*** Block opens ***

(* ===== verification/AdminState.v ===== *)
(** * Administration transactions (portal/server/src/admin/admin_state.h, admin_state.cpp)

    Clients change the server's state in transactions: [txn_begin] locks the tree of
    objects and copies its root, actions change objects that [write_object_ref] copies or
    upgrades first, [txn_commit] installs the new tree and [txn_rollback] drops it.
    Operations run one after the other (the class holds a mutex); the thread that rolls
    back a transaction that timed out calls [txn_rollback].  Exceptions of the class
    [admin_error] are values, because the state that they leave matters. *)
From S2P Require Import Prelude StdMap Double IpAddr Pid Locking PrefixTable ServerObject.
From S2P Require Import PidMatrix PidAggregation NetState PidRouting ViewUpdate JobQueue.
From S2P Require Import DistObj Views.

Inductive admin_error :=
  | admin_no_txn_error
  | admin_duplicate_txn_error
  | admin_wrong_token_error
  | admin_token_generation_error
  | admin_invalid_view
  | admin_invalid_pid.

Inductive TxnType := TXN_DIRECT_WRITE | TXN_COPY_ON_WRITE.
#[global] Instance TxnType_eq_dec : EqDecision TxnType.
Proof. solve_decision. Defined.

Definition INVALID_TOKEN : Z := 0.
Definition MAX_TOKEN_GENERATE_ATTEMPTS : nat := 3.

(** ** Tokens as text *)
(** The digits of [%016llx]. *)
Definition hex_digit (d : Z) : Ascii.ascii :=
  Ascii.ascii_of_nat (Z.to_nat (if (d <? 10)%Z then 48 + d else 87 + d)).
Fixpoint hex_digits (n : nat) (z : Z) : text :=
  match n with 0 => [] | S n' => hex_digits n' (z / 16) ++ [hex_digit (z mod 16)] end.
Definition token_to_string (token : Z) : text := hex_digits 16 (u64 token).

(** [strtoull (s, &end, 16)]: white space, a sign, the prefix 0x and digits; the value and
    what is left of the text.  Without digits nothing is consumed; values out of range
    become ULLONG_MAX. *)
Definition hex_value (c : Ascii.ascii) : option Z :=
  let n := Z.of_nat (Ascii.nat_of_ascii c) in
  if ((48 <=? n) && (n <=? 57))%Z then Some (n - 48)%Z
  else if ((97 <=? n) && (n <=? 102))%Z then Some (n - 87)%Z
  else if ((65 <=? n) && (n <=? 70))%Z then Some (n - 55)%Z
  else None.
Definition is_space (c : Ascii.ascii) : bool :=
  let n := Ascii.nat_of_ascii c in (n =? 32) || ((9 <=? n) && (n <=? 13)).
Fixpoint skip_space (s : text) : text :=
  match s with c :: s' => if is_space c then skip_space s' else s | [] => [] end.
Fixpoint read_hex (acc : Z) (s : text) : Z * text :=
  match s with
  | c :: s' => match hex_value c with Some d => read_hex (acc * 16 + d) s' | None => (acc, s) end
  | [] => (acc, [])
  end.
Definition sign_of (s : text) : bool * text :=
  match s with
  | c :: s' => if decide (c = Ascii.ascii_of_nat 45) then (true, s')
               else if decide (c = Ascii.ascii_of_nat 43) then (false, s') else (false, s)
  | [] => (false, [])
  end.
Definition skip_0x (s : text) : text :=
  match s with
  | c0 :: cx :: d :: s' =>
      if decide (c0 = Ascii.ascii_of_nat 48 ∧ (cx = Ascii.ascii_of_nat 120 ∨ cx = Ascii.ascii_of_nat 88) ∧ is_Some (hex_value d))
      then d :: s' else s
  | _ => s
  end.
Definition ULLONG_MAX : Z := 2 ^ 64 - 1.
Definition strtoull16 (s : text) : Z * text :=
  let '(neg, s1) := sign_of (skip_space s) in
  match skip_0x s1 with
  | (c :: _) as s2 =>
      if decide (is_Some (hex_value c)) then
        let '(v, rest) := read_hex 0 s2 in
        ((if (ULLONG_MAX <? v)%Z then ULLONG_MAX else if neg then u64 (- v) else v), rest)
      else (0%Z, s)
  | [] => (0%Z, s)
  end.
(** [string_to_token]: the token is set even when the result is [false]; [None] is an empty
    text, for which it is not. *)
Definition string_to_token (s : text) : bool * option Z :=
  if decide (s = []) then (false, None)
  else let '(v, rest) := strtoull16 s in (bool_decide (rest = []), Some v).

(** ** The state *)
Section AdminState.
Context {M : Type} `{SharedMutex M} {P T Act : Type} `{PrefixTable PID T}.

Abbreviation Store := (store M (Props M P T)).

(** [old_state_locks_] and [write_locks_] map objects to the locks that are held. *)
Record AdminState := MkAdmin {
  token_ : Z;
  txn_type_ : TxnType;
  new_state_ : option positive;
  old_state_locks_ : list positive;
  write_locks_ : list (positive * lock_kind);
  unapplied_changes_ : list Act;
  applied_changes_ : list Act;
  monitor_thread_ : bool
}.

(** The process: its objects, the transaction, the random numbers that the device will
    give, and the jobs that were enqueued. *)
Record World := MkWorld {
  objects : Store;
  admin : AdminState;
  rng_ : list Z;
  enqueued : list ViewUpdateJob
}.
Abbreviation W := (ST World).

Definition AdminState_new : AdminState := MkAdmin INVALID_TOKEN TXN_DIRECT_WRITE None [] [] [] [] false.

(** Computations that may throw an [admin_error]. *)
Definition Adm (A : Type) : Type := World → outcome ((A + admin_error) * World).
#[global] Instance adm_ret : MRet Adm := λ A a w, Ok (inl a, w).
#[global] Instance adm_bind : MBind Adm := λ A B f m w,
  match m w with
  | Ok (inl a, w') => f a w'
  | Ok (inr e, w') => Ok (inr e, w')
  | Fault e => Fault e
  end.
Definition throw {A} (e : admin_error) : Adm A := λ w, Ok (inr e, w).
Definition adm {A} (m : W A) : Adm A := λ w, match m w with Ok (a, w') => Ok (inl a, w') | Fault e => Fault e end.
Definition on_store {A} (m : ST Store A) : W A := λ w,
  match m (objects w) with
  | Ok (a, s) => Ok (a, MkWorld s (admin w) (rng_ w) (enqueued w))
  | Fault e => Fault e
  end.
Definition on_admin (f : AdminState → AdminState) : W unit := λ w,
  Ok (tt, MkWorld (objects w) (f (admin w)) (rng_ w) (enqueued w)).
Definition get_admin : W AdminState := λ w, Ok (admin w, w).

Definition with_token (t : Z) (a : AdminState) : AdminState :=
  MkAdmin t (txn_type_ a) (new_state_ a) (old_state_locks_ a) (write_locks_ a) (unapplied_changes_ a) (applied_changes_ a)
    (monitor_thread_ a).
Definition with_type (t : TxnType) (a : AdminState) : AdminState :=
  MkAdmin (token_ a) t (new_state_ a) (old_state_locks_ a) (write_locks_ a) (unapplied_changes_ a) (applied_changes_ a)
    (monitor_thread_ a).
Definition with_new_state (n : option positive) (a : AdminState) : AdminState :=
  MkAdmin (token_ a) (txn_type_ a) n (old_state_locks_ a) (write_locks_ a) (unapplied_changes_ a) (applied_changes_ a)
    (monitor_thread_ a).
Definition with_locks (old : list positive) (ws : list (positive * lock_kind)) (a : AdminState) : AdminState :=
  MkAdmin (token_ a) (txn_type_ a) (new_state_ a) old ws (unapplied_changes_ a) (applied_changes_ a) (monitor_thread_ a).
Definition with_changes (un ap : list Act) (a : AdminState) : AdminState :=
  MkAdmin (token_ a) (txn_type_ a) (new_state_ a) (old_state_locks_ a) (write_locks_ a) un ap (monitor_thread_ a).
Definition with_monitor (b : bool) (a : AdminState) : AdminState :=
  MkAdmin (token_ a) (txn_type_ a) (new_state_ a) (old_state_locks_ a) (write_locks_ a) (unapplied_changes_ a)
    (applied_changes_ a) b.

(** ** Tokens *)
(** [generate_token]: up to three pairs of random numbers. *)
Definition next_random : Adm Z := λ w,
  match rng_ w with
  | [] => Ok (inr admin_token_generation_error, w)
  | z :: zs => Ok (inl (u32 z), MkWorld (objects w) (admin w) zs (enqueued w))
  end.
Fixpoint token_attempts (n : nat) : Adm unit :=
  match n with
  | 0 => throw admin_token_generation_error
  | S n' =>
      r0 ← next_random;
      r1 ← next_random;
      let token := (r0 + 2 ^ 32 * r1)%Z in
      if decide (token ≠ INVALID_TOKEN) then adm (on_admin (with_token token)) else token_attempts n'
  end.
Definition generate_token : Adm unit := λ w,
  match token_attempts MAX_TOKEN_GENERATE_ATTEMPTS w with
  | Ok (inr e, w') => (adm (on_admin (with_token INVALID_TOKEN));; throw e) w'
  | r => r
  end.

Definition check_txn_token (token : Z) : Adm unit :=
  a ← adm get_admin;
  if decide (token_ a = INVALID_TOKEN) then throw admin_no_txn_error
  else if decide (token_ a ≠ token) then throw admin_wrong_token_error
  else mret tt.

(** ** The end of a transaction *)
(** The write locks go first: those that upgrade a read lock refer to it. *)
Definition clear_txn_state : W unit :=
  a ← get_admin;
  on_store (st_iter (λ '(x, k), unlock k x) (write_locks_ a));;
  on_store (st_iter (unlock UpgradableReadLock) (old_state_locks_ a));;
  on_admin (λ a, with_monitor false (with_token INVALID_TOKEN (with_changes [] []
    (with_new_state None (with_locks [] [] a))))).

(** ** The beginning of a transaction *)
Variable new_addr : list positive → positive.
Variable get_instance : text → option P.
Abbreviation copy_object := (copy new_addr (do_copy_properties get_instance new_addr)).

(** The loop that locks the objects of the tree, breadth first.  An object is locked at
    most once, so that the number of objects is fuel enough. *)
Fixpoint lock_tree (fuel : nat) (todo : list positive) : W unit :=
  match fuel with
  | 0 => st_fail NoFuel
  | S fuel' =>
      match todo with
      | [] => mret tt
      | x :: todo' =>
          on_store (lock UpgradableReadLock x);;
          on_admin (λ a, with_locks (old_state_locks_ a ++ [x]) (write_locks_ a) a);;
          cs ← on_store (get_children x);
          lock_tree fuel' (todo' ++ cs)
      end
  end.

(** The root of the installed tree, which [init_state] creates. *)
Variable GLOBAL_STATE : positive.

Definition txn_begin (type : TxnType) : Adm Z :=
  a ← adm get_admin;
  if decide (token_ a ≠ INVALID_TOKEN) then throw admin_duplicate_txn_error
  else
    generate_token;;
    adm (on_admin (with_type type));;
    adm (λ w, lock_tree (S (size (objects w))) [GLOBAL_STATE] w);;
    new ← adm (on_store (copy_object GLOBAL_STATE));
    adm (on_admin (with_new_state (Some new)));;
    adm (on_store (lock BlockWriteLock new));;
    adm (on_admin (λ a, with_locks (old_state_locks_ a) (write_locks_ a ++ [(new, BlockWriteLock)]) a));;
    a ← adm get_admin;
    if monitor_thread_ a then adm (st_fail AssertFail)
    else adm (on_admin (with_monitor true));; mret (token_ a).

(** ** References to objects *)
(** A lock record is the object; its lock is the one of the maps above. *)
Definition root_ref : W positive := a ← get_admin; st_lift (from_option_or UB (new_state_ a)).

Definition read_object_ref (parent : positive) (child : option positive) : W (option positive) :=
  a ← get_admin;
  match child with
  | None =>
      (* a null pointer is in neither map; the parent may have an empty slot *)
      i ← on_store (find_child None parent);
      match i with None => mret None | Some _ => st_fail UB end
  | Some x =>
      if decide (x ∈ (write_locks_ a).*1) then mret (Some x)
      else if decide (x ∈ old_state_locks_ a) then mret (Some x)
      else
        i ← on_store (find_child (Some x) parent);
        match i with
        | None => mret None
        | Some _ =>
            on_store (lock BlockWriteLock x);;
            on_admin (λ a, with_locks (old_state_locks_ a) (write_locks_ a ++ [(x, BlockWriteLock)]) a);;
            mret (Some x)
        end
  end.

Definition write_object_ref (parent : positive) (child : option positive) : W (option positive) :=
  a ← get_admin;
  match child with
  | None =>
      i ← on_store (find_child None parent);
      match i with None => mret None | Some _ => st_fail UB end
  | Some x =>
      if decide (x ∈ (write_locks_ a).*1) then mret (Some x)
      else if decide (x ∈ old_state_locks_ a) then
        if decide (txn_type_ a = TXN_COPY_ON_WRITE) then
          i ← on_store (find_child (Some x) parent);
          match i with
          | None => mret None
          | Some i =>
              y ← on_store (copy_object x);
              on_store (set_child i (Some y) parent);;
              on_store (lock BlockWriteLock y);;
              on_admin (λ a, with_locks (old_state_locks_ a) (write_locks_ a ++ [(y, BlockWriteLock)]) a);;
              mret (Some y)
          end
        else
          on_store (lock UpgradedWriteLock x);;
          on_admin (λ a, with_locks (old_state_locks_ a) (write_locks_ a ++ [(x, UpgradedWriteLock)]) a);;
          mret (Some x)
      else
        i ← on_store (find_child (Some x) parent);
        match i with
        | None => mret None
        | Some _ =>
            on_store (lock BlockWriteLock x);;
            on_admin (λ a, with_locks (old_state_locks_ a) (write_locks_ a ++ [(x, BlockWriteLock)]) a);;
            mret (Some x)
        end
  end.

(** ** Actions *)
(** [AdminAction::commit]: the result and the value that the action reports. *)
Variable commit : Act → Adm (bool * text).
(** [AdminAction::rollback], which no class overrides. *)
Definition rollback (action : Act) : W bool := mret true.

Fixpoint rollback_changes (applied : list Act) : W unit :=
  match applied with [] => mret tt | action :: l => rollback action;; rollback_changes l end.

(** [process_changes]: the values of the actions, or [None] when one failed. *)
Fixpoint process_loop (changes : list Act) : W (option (list text)) :=
  match changes with
  | [] => mret (Some [])
  | action :: rest => λ w,
      match commit action w with
      | Fault e => Fault e
      | Ok (inl (true, v), w') =>
          (on_admin (λ a, with_changes rest (applied_changes_ a ++ [action]) a);;
           vs ← process_loop rest; mret ((v ::.) <$> vs)) w'
      | Ok (_, w') =>
          (a ← get_admin;
           rollback_changes (rev (applied_changes_ a));;
           on_admin (λ a, with_changes (unapplied_changes_ a) [] a);;
           mret None) w'
      end
  end.
Definition process_changes : W (option (list text)) := a ← get_admin; process_loop (unapplied_changes_ a).

(** [txn_apply]: [None] is the empty pointer. *)
Definition txn_apply (token : Z) (action : Act) : Adm (option (Act * text)) :=
  check_txn_token token;;
  adm (on_admin (λ a, with_changes (unapplied_changes_ a ++ [action]) (applied_changes_ a) a));;
  a ← adm get_admin;
  if decide (txn_type_ a = TXN_COPY_ON_WRITE) then
    r ← adm process_changes;
    match r with
    | None => adm clear_txn_state;; mret None
    | Some vs =>
        adm (on_admin (λ a, with_changes (unapplied_changes_ a) [] a));;
        mret (Some (action, default [] (last vs)))
    end
  else mret (Some (action, [])).

Definition txn_rollback (token : Z) : Adm unit := check_txn_token token;; adm clear_txn_state.

(** [txn_commit]; the jobs of [updated] are enqueued.  The tree of classes has four levels. *)
Variable now : Z.
Definition update_all : W unit := λ w,
  match updated (on_update new_addr now) 4 GLOBAL_STATE (objects w) with
  | Ok (js, s) => Ok (tt, MkWorld s (admin w) (rng_ w) (enqueued w ++ js))
  | Fault e => Fault e
  end.
Definition txn_commit (token : Z) : Adm bool :=
  check_txn_token token;;
  r ← adm process_changes;
  match r with
  | None => adm clear_txn_state;; mret false
  | Some _ =>
      a ← adm get_admin;
      if decide (GLOBAL_STATE ∈ old_state_locks_ a) then
        adm (on_store (lock UpgradedWriteLock GLOBAL_STATE));;
        new ← adm (st_lift (from_option_or UB (new_state_ a)));
        adm (on_store (global_apply new GLOBAL_STATE));;
        adm (on_store (unlock UpgradedWriteLock GLOBAL_STATE));;
        adm clear_txn_state;;
        adm update_all;;
        mret true
      else adm (st_fail UB)
  end.
End AdminState.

*** Block closes ***

> **TASK DIRECTIONS**
Nothing past the line containing "upgrades first, [txn_commit]" should be restated; transcribe the material exactly from its first line through that line.

> **SOLUTION TO THIS EXERCISE**
(* ===== verification/AdminState.v ===== *)
(** * Administration transactions (portal/server/src/admin/admin_state.h, admin_state.cpp)

    Clients change the server's state in transactions: [txn_begin] locks the tree of
    objects and copies its root, actions change objects that [write_object_ref] copies or
    upgrades first, [txn_commit] installs the new tree and [txn_rollback] drops it.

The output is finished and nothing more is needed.